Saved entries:
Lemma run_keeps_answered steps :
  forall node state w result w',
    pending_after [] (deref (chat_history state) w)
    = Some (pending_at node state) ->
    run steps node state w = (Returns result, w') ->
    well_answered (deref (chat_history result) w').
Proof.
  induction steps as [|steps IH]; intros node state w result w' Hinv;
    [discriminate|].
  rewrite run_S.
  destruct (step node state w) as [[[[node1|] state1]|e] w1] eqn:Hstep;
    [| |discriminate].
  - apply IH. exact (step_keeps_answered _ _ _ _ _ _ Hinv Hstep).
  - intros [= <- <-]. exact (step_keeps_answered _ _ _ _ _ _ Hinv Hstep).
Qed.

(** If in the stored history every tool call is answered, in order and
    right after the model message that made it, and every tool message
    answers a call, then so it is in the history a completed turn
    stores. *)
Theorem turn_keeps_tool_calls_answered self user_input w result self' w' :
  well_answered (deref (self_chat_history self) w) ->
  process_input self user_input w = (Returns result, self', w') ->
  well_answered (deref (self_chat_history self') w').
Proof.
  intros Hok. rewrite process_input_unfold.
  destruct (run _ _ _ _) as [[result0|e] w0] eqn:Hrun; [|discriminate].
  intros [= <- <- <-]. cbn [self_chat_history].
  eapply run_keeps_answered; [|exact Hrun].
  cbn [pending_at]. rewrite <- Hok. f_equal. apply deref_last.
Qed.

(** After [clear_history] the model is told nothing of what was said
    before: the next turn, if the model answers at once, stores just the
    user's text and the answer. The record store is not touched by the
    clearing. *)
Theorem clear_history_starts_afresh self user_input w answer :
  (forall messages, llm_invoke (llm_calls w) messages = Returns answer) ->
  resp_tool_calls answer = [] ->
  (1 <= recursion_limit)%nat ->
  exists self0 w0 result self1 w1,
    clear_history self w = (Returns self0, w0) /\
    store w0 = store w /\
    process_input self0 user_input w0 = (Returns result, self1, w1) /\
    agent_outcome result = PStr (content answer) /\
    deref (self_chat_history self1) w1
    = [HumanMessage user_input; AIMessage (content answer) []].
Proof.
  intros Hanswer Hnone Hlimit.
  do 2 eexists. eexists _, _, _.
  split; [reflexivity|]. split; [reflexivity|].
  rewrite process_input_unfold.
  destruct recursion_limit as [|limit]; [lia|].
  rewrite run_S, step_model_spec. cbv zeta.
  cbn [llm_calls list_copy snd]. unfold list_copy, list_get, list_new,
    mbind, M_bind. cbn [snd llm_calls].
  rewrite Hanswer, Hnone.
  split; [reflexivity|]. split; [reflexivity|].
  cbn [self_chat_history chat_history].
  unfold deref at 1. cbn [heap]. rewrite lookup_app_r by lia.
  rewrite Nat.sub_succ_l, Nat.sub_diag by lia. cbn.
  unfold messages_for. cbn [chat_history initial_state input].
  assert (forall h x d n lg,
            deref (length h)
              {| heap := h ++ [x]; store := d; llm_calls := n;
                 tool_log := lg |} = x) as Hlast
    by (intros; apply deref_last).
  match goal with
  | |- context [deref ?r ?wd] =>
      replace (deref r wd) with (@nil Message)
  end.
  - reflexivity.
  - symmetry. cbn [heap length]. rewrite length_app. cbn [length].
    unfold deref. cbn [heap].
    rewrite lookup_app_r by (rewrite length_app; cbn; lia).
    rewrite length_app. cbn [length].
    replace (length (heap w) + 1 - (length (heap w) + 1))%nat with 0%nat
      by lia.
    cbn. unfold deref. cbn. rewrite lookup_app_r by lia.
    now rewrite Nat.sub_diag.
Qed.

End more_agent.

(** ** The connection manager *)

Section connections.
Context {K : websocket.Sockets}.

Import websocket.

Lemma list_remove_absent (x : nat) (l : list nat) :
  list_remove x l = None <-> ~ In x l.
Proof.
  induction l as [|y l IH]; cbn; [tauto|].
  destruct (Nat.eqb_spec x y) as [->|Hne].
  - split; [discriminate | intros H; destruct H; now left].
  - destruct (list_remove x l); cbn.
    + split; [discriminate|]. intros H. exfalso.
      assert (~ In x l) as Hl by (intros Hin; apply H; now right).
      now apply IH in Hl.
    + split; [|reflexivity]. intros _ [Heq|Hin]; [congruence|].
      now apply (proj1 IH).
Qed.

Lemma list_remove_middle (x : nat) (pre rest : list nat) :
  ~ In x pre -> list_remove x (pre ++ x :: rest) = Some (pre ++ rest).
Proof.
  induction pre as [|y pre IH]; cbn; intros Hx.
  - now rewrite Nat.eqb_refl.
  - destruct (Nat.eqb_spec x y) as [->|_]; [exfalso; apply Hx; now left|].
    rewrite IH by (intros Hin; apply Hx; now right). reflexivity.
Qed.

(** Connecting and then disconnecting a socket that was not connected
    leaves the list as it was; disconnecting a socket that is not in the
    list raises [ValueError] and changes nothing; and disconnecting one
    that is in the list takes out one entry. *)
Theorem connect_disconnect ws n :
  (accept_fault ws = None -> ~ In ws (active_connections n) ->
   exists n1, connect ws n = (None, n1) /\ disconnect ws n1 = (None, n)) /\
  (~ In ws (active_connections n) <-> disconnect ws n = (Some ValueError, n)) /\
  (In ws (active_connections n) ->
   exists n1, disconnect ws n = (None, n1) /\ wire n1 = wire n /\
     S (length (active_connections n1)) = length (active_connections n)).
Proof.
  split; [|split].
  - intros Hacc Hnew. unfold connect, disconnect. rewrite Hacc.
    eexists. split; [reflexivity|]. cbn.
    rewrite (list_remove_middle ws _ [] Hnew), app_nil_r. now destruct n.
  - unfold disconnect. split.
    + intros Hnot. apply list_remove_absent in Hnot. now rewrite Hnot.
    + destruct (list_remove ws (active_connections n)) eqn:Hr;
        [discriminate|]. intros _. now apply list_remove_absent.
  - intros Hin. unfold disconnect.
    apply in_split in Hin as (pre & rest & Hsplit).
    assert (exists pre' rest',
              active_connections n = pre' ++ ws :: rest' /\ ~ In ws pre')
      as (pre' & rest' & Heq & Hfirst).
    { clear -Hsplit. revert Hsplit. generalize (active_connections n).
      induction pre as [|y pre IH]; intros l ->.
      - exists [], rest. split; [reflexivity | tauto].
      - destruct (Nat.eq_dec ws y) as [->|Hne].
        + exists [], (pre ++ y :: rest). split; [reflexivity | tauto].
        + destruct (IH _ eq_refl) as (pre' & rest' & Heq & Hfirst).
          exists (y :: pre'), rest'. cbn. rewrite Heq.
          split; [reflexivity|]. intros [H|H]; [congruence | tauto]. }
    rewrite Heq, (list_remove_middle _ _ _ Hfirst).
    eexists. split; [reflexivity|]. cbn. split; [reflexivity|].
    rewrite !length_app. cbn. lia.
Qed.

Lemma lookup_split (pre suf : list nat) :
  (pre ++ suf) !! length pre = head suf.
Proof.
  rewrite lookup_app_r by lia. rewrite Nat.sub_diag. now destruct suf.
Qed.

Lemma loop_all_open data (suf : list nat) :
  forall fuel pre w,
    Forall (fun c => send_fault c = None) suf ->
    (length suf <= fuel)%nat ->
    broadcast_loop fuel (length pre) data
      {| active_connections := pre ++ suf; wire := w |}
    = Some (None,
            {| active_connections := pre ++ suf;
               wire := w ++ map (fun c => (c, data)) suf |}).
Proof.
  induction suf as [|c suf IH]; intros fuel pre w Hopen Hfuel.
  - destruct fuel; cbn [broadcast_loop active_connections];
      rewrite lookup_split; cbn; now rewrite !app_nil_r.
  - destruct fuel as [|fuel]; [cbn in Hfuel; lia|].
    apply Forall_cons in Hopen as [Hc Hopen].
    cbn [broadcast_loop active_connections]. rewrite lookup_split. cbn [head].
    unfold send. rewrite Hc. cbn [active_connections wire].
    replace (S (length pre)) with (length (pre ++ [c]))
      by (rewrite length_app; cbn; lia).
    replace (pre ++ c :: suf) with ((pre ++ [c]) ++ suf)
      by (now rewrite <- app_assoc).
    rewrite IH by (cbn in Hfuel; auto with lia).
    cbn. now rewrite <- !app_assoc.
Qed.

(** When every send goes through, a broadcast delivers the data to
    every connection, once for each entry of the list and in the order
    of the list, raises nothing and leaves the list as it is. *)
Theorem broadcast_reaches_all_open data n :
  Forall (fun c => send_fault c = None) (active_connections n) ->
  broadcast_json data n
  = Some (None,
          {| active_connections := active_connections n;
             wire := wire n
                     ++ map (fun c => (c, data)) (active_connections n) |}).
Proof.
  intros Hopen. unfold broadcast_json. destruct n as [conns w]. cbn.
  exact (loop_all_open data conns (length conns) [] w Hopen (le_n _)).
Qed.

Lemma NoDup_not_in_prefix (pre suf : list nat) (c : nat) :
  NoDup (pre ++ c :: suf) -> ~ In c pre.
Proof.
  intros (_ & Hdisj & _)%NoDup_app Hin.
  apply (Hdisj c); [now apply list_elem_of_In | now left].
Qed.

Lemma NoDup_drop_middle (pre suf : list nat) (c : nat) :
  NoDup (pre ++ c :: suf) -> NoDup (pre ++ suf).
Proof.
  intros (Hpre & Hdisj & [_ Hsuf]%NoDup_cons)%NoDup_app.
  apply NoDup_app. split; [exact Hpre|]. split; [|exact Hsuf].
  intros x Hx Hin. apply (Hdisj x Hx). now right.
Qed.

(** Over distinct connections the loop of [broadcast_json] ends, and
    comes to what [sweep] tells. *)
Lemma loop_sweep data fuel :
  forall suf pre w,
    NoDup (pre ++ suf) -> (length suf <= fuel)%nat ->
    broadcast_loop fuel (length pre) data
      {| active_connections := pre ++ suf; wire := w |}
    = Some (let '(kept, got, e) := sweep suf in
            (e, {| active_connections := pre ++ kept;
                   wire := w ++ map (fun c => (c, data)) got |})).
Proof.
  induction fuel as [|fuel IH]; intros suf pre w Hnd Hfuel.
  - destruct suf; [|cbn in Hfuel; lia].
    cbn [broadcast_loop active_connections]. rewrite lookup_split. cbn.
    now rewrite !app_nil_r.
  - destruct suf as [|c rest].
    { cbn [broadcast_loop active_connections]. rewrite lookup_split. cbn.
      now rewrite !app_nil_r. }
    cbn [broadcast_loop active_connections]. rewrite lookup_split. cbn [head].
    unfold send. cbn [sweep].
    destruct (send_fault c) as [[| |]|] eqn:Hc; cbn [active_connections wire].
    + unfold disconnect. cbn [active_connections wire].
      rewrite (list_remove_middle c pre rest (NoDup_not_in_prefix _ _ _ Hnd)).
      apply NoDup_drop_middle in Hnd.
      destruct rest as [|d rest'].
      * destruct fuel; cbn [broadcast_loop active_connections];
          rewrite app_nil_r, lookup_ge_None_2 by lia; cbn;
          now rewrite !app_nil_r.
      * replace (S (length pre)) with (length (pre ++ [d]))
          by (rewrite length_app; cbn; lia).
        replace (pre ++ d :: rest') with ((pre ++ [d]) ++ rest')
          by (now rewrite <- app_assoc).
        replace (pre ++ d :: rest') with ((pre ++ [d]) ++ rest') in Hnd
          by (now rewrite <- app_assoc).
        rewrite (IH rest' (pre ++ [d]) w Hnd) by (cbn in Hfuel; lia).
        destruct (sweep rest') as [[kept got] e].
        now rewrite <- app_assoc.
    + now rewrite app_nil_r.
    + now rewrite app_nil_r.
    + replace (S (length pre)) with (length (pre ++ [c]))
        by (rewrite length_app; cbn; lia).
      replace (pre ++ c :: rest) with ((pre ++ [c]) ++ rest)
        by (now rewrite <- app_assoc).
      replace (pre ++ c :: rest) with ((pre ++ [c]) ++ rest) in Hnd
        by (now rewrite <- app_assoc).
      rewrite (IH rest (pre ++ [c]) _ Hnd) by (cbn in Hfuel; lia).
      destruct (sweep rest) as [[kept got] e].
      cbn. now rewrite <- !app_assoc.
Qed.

---

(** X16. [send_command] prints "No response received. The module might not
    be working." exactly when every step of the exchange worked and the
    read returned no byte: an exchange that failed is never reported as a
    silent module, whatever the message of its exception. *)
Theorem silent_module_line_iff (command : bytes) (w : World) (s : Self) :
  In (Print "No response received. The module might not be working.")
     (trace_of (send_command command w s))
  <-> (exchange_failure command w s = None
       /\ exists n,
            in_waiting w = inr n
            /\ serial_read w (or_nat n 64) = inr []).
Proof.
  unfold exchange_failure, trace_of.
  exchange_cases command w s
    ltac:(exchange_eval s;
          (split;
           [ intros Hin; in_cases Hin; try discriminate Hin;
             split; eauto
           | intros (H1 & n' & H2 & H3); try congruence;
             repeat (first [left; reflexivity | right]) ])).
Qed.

==

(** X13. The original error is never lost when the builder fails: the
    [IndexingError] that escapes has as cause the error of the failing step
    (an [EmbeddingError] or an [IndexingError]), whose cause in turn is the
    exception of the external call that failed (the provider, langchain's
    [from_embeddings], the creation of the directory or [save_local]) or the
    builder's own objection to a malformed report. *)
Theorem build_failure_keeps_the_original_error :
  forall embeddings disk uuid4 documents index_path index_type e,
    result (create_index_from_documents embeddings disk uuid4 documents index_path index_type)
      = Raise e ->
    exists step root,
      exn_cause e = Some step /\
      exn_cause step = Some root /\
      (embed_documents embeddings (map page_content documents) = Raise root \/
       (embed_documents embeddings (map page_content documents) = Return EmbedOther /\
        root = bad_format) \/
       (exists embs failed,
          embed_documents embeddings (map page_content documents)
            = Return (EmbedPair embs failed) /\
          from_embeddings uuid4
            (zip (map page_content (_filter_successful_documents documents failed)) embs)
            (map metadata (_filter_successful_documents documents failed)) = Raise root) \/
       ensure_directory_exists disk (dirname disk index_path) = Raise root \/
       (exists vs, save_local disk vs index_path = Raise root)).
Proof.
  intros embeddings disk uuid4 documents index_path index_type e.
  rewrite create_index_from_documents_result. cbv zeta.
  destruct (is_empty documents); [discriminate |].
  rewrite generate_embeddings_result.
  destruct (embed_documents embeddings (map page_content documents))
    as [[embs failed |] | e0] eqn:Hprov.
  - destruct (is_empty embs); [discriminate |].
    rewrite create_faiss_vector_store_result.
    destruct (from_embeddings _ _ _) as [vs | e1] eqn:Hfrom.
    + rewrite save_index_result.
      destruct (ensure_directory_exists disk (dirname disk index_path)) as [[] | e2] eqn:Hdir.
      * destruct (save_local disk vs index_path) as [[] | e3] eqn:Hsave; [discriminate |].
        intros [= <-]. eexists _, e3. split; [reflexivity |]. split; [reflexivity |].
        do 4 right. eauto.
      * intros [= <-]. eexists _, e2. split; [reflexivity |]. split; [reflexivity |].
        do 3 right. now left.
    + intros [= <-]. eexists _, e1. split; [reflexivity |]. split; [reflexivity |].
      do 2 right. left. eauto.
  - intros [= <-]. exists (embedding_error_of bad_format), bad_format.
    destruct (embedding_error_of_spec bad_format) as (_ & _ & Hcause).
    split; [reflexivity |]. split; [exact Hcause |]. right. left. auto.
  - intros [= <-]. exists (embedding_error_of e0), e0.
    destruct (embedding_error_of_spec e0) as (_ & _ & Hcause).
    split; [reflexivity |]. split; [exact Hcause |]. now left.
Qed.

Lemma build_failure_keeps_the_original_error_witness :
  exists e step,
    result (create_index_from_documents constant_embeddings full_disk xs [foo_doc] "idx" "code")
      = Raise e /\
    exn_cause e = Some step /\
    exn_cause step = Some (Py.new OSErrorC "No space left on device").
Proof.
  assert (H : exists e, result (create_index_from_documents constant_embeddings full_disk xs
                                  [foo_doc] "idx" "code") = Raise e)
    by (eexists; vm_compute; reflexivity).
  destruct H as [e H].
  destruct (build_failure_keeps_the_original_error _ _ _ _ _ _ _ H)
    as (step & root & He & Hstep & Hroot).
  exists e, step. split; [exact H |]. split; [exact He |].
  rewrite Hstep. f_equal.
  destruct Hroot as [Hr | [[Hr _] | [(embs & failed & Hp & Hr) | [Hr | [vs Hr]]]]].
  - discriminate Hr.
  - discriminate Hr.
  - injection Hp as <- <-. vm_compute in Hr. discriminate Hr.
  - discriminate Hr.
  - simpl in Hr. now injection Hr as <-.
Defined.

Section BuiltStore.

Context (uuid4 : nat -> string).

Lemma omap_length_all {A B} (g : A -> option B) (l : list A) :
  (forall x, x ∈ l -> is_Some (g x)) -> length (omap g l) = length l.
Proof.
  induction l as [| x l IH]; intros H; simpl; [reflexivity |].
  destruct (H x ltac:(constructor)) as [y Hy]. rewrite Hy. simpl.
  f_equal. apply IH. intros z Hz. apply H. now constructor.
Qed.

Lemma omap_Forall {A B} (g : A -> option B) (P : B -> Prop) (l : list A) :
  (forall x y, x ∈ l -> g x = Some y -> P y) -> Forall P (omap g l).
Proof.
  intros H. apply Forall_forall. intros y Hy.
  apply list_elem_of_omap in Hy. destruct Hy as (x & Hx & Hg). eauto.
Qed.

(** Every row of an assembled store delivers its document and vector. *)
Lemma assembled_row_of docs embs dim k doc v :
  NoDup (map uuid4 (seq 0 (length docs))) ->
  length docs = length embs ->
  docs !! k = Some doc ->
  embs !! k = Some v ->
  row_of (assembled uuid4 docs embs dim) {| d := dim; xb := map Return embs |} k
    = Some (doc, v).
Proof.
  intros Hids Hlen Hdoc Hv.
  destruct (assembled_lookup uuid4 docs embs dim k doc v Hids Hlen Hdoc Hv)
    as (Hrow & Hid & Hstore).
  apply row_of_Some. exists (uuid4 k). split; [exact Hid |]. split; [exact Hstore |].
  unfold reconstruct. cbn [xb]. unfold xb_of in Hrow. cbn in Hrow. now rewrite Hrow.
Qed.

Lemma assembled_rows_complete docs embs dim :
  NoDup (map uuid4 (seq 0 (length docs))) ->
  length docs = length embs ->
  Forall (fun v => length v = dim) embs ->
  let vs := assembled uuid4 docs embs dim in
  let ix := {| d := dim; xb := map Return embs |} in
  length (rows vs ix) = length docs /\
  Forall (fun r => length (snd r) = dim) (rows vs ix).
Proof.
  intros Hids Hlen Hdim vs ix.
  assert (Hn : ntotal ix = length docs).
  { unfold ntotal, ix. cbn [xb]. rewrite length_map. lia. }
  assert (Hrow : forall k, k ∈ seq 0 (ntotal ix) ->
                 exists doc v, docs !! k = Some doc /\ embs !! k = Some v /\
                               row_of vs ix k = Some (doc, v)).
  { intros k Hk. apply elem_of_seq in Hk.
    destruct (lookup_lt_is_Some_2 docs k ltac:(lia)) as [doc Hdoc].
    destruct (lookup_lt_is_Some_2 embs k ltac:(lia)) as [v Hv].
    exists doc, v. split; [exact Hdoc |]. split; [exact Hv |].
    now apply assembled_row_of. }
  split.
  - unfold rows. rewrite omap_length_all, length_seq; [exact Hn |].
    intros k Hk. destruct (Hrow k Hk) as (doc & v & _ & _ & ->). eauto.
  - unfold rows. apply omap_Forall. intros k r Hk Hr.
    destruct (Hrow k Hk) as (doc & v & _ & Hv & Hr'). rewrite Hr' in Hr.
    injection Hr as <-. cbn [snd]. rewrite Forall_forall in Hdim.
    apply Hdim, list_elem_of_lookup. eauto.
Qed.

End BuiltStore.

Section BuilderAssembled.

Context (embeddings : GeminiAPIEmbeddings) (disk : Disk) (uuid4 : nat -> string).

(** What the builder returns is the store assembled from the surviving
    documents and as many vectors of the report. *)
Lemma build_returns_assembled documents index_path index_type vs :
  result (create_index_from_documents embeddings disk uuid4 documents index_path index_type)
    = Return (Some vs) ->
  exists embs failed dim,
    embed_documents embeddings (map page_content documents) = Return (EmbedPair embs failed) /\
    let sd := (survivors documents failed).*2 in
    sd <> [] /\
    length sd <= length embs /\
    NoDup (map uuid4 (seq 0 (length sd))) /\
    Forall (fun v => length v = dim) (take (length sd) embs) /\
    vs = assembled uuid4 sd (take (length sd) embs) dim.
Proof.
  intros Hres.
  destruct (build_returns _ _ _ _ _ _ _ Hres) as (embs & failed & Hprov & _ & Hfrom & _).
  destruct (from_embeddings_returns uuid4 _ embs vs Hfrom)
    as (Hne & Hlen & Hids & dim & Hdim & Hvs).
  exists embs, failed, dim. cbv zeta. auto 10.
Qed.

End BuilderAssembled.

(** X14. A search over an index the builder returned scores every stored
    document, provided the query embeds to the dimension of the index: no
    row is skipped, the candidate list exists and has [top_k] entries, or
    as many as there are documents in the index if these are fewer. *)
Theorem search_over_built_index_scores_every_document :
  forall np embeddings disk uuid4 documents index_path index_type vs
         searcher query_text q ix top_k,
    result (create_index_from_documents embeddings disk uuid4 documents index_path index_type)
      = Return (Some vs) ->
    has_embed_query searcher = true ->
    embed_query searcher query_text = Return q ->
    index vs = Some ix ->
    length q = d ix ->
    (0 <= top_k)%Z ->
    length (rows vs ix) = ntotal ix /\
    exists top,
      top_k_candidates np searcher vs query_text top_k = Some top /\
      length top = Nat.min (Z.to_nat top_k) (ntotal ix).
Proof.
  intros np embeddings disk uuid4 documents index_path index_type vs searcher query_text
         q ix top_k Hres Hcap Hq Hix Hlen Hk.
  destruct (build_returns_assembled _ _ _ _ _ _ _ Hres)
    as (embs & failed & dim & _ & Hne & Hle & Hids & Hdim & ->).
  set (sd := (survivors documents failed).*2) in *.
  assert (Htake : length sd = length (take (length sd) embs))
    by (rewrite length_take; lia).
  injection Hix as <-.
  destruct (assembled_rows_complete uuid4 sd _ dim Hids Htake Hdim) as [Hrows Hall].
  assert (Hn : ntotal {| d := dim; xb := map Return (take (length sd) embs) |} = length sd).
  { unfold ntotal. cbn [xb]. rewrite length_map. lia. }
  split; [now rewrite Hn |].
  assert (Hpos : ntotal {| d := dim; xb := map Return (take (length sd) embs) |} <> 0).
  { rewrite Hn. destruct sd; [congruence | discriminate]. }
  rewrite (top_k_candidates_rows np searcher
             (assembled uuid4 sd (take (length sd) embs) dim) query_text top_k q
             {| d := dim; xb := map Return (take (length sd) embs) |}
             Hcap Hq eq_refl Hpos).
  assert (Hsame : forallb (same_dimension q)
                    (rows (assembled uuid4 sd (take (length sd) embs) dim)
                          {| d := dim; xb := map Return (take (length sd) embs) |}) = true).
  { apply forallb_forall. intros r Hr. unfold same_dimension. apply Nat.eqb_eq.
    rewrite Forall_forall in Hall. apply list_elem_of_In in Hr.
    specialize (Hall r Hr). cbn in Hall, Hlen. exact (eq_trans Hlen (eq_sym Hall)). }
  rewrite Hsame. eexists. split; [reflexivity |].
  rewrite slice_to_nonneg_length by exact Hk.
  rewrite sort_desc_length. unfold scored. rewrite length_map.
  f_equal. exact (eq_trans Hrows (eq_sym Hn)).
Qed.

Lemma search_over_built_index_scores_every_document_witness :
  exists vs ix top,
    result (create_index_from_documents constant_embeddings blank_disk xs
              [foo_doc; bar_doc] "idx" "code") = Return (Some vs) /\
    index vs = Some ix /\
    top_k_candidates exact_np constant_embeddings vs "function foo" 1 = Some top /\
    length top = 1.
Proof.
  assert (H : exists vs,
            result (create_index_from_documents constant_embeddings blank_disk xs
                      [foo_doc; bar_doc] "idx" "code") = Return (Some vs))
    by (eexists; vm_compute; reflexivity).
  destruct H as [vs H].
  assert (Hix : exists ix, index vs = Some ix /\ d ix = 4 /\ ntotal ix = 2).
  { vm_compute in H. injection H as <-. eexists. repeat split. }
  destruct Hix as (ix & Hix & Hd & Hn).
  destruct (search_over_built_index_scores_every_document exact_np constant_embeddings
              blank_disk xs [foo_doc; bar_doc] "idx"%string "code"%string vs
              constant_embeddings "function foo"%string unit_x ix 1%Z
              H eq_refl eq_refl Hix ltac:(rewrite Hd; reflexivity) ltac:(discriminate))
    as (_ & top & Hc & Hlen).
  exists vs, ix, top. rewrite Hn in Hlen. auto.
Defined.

▸ **THE TASK**
Your task is to retype the entries verbatim, starting with the line that holds "(** Every row" and stopping after the line that holds "length (rows vs ix) = length docs /\".

▸ **ANSWER**
(** Every row of an assembled store delivers its document and vector. *)
Lemma assembled_row_of docs embs dim k doc v :
  NoDup (map uuid4 (seq 0 (length docs))) ->
  length docs = length embs ->
  docs !! k = Some doc ->
  embs !! k = Some v ->
  row_of (assembled uuid4 docs embs dim) {| d := dim; xb := map Return embs |} k
    = Some (doc, v).
Proof.
  intros Hids Hlen Hdoc Hv.
  destruct (assembled_lookup uuid4 docs embs dim k doc v Hids Hlen Hdoc Hv)
    as (Hrow & Hid & Hstore).
  apply row_of_Some. exists (uuid4 k). split; [exact Hid |]. split; [exact Hstore |].
  unfold reconstruct. cbn [xb]. unfold xb_of in Hrow. cbn in Hrow. now rewrite Hrow.
Qed.

Lemma assembled_rows_complete docs embs dim :
  NoDup (map uuid4 (seq 0 (length docs))) ->
  length docs = length embs ->
  Forall (fun v => length v = dim) embs ->
  let vs := assembled uuid4 docs embs dim in
  let ix := {| d := dim; xb := map Return embs |} in
  length (rows vs ix) = length docs /\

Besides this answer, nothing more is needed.